What can I say or write? I feel terrible for my big brother, Kevin, and for Monica’s mother Mary Anne and her stepmother, Roz. I feel terrible for Monica’s brothers and sisters and cousins. I tremble at the thought of what this horrible news will do to my mother and am only writing this because I know she has no access to this blog.

I want to curse. I try to pray and I can’t except to tell my Higher Power that I’ve had enough, the family has had enough, leave us alone, please!

I talked to a priest yesterday, Father Bob. He went to Jesuit High School in Tampa with me and now serves at my mother’s parish. He said that his belief was that when someone took her own life, she was saying: "God, I’m in so much pain and trouble I simply can’t take it any more. I’m turning it over to you." That terrible last act, then, becomes a sort of prayer. Maybe someday that thought will really help. I can see how it could. For now, it doesn’t. I’m sad, terribly sad, and confused and frightened and angry that my niece, that wonderful girl I held on my lap and loved and whom my mom loved almost beyond belief, would do this miserable thing apparently without thought or care of what it could do to my mother, her grandmother and the rest of her family.

What I thought was the worst year of my life when I started this blog, became, in an instant, immeasurably worse.

I like to act as if I discover lessons in the situations I face. Lessons that teach me, and perhaps you, something about life or death or love or family or something worth thinking about. There’s no lesson here. None. None at all.

Wednesday, July 1, 2009

MJ and DI

My mother got out of the hospital last Friday (June 26), went home and broke her hip on Saturday. She somehow survived Sunday but was back in the hospital on Monday. She had surgery today (July 1) and somehow expects to be walking within a week.
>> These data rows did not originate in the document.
(* ===== verification/DhcpPacket.v ===== *)
(** * DHCP packets, replies and the packet loop: [godhcpv4/packet.go],
    [validation.go], [dhcp_offer.go], [dhcp_ack.go], [dhcp_nak.go],
    [handler.go]

    A packet is its raw bytes (fixed part and options) and the option map that
    was parsed from it or will be written after it.  [PacketToBytes] spreads
    the options over the options field and the [file] and [sname] fields. *)

From S2P Require Import Prelude GoNet DhcpOption.

(* @vendor/godhcpv4/packet.go:203-208 Packet *)
Record Packet := {
  RawPacket : bytes;
  OptMap : OptionMap;
  ifindex : Z
}.

(** Windows of the fixed part. *)
(* @vendor/godhcpv4/packet.go:43-54 RawPacket.Op *)
Definition window (off n : nat) (p : bytes) : bytes := take n (drop off p).
(* @vendor/godhcpv4/packet.go:60-81 RawPacket.SName *)
Definition p_Options (p : bytes) : bytes := drop 240 p.
Definition p_File (p : bytes) : bytes := window 108 128 p.
Definition p_SName (p : bytes) : bytes := window 44 64 p.

Definition byte_at (off : nat) (p : bytes) : byte := default x00 (p !! off).
(* @vendor/godhcpv4/packet.go:84-91 RawPacket.GetHType *)
Definition GetHType (p : Packet) : byte := byte_at 1 (RawPacket p).
Definition GetHLen (p : Packet) : byte := byte_at 2 (RawPacket p).
(* @vendor/godhcpv4/packet.go:94-105 RawPacket.GetXID *)
Definition GetXID (p : Packet) : bytes := window 4 4 (RawPacket p).
Definition GetFlags (p : Packet) : bytes := window 10 2 (RawPacket p).
(* @vendor/godhcpv4/packet.go:108-118 RawPacket.GetCHAddr *)
Definition GetCHAddr (p : Packet) : bytes :=
  let hlen := Nat.min (Z.to_nat (b2z (GetHLen p))) 16 in
  window 28 hlen (RawPacket p).
(* @vendor/godhcpv4/packet.go:121-173 RawPacket.GetCIAddr *)
Definition GetYIAddr (p : Packet) : IP := window 16 4 (RawPacket p).
Definition GetGIAddr (p : Packet) : IP := window 24 4 (RawPacket p).
(* @vendor/godhcpv4/packet.go:144-146 RawPacket.SetYIAddr *)
Definition SetYIAddr (p : Packet) (ip : IP) : Packet :=
  {| RawPacket := splice 16 4 ip (RawPacket p); OptMap := OptMap p; ifindex := ifindex p |}.
Definition SetOptMap (p : Packet) (om : OptionMap) : Packet :=
  {| RawPacket := RawPacket p; OptMap := om; ifindex := ifindex p |}.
At least that’s the news I got from my mother and my brother up in Clearwater. I never heard of anything like that, but, hey, it sounds good to me.

I had chemo this morning. It wasn’t bad but early in the drive home my tight lower lip went completely numb. It only took an instant for the lip to go from being normal to tingling, as if I’d been given a big pain-killer shot in a dentist’s office.

I know I should have turned back to the hospital, but I didn’t. I just wanted to go home.

I know it wasn’t the right thing to do. It worked out though. Not long after I walked into the apartment, the lip felt fine.

So far, so good. Mom seems to be okay and I’m here.

Meanwhile, I wish everybody would stop talking about Michael Jackson, his money, his DNA, his drug habit, and everything else.

I feel bad for Farrah Fawcett Major’s loved ones and followers. Thanks to The King of Pop, her passing has hardly been noticed.

The same thing happened to Mother Theresa (now Blessed Theresa of Calcutta) after her death in 1997. Diana, the Princess of Wales, died just a few days earlier and news of her passing in a brutal auto accident in Paris put the Roman Catholic nun at the back of most newspapers.

I don't know why, but this stuff bothers me. In a way, though, I enjoy it. It takes my mind off me and my mom for a bit and gives me something new to complain about.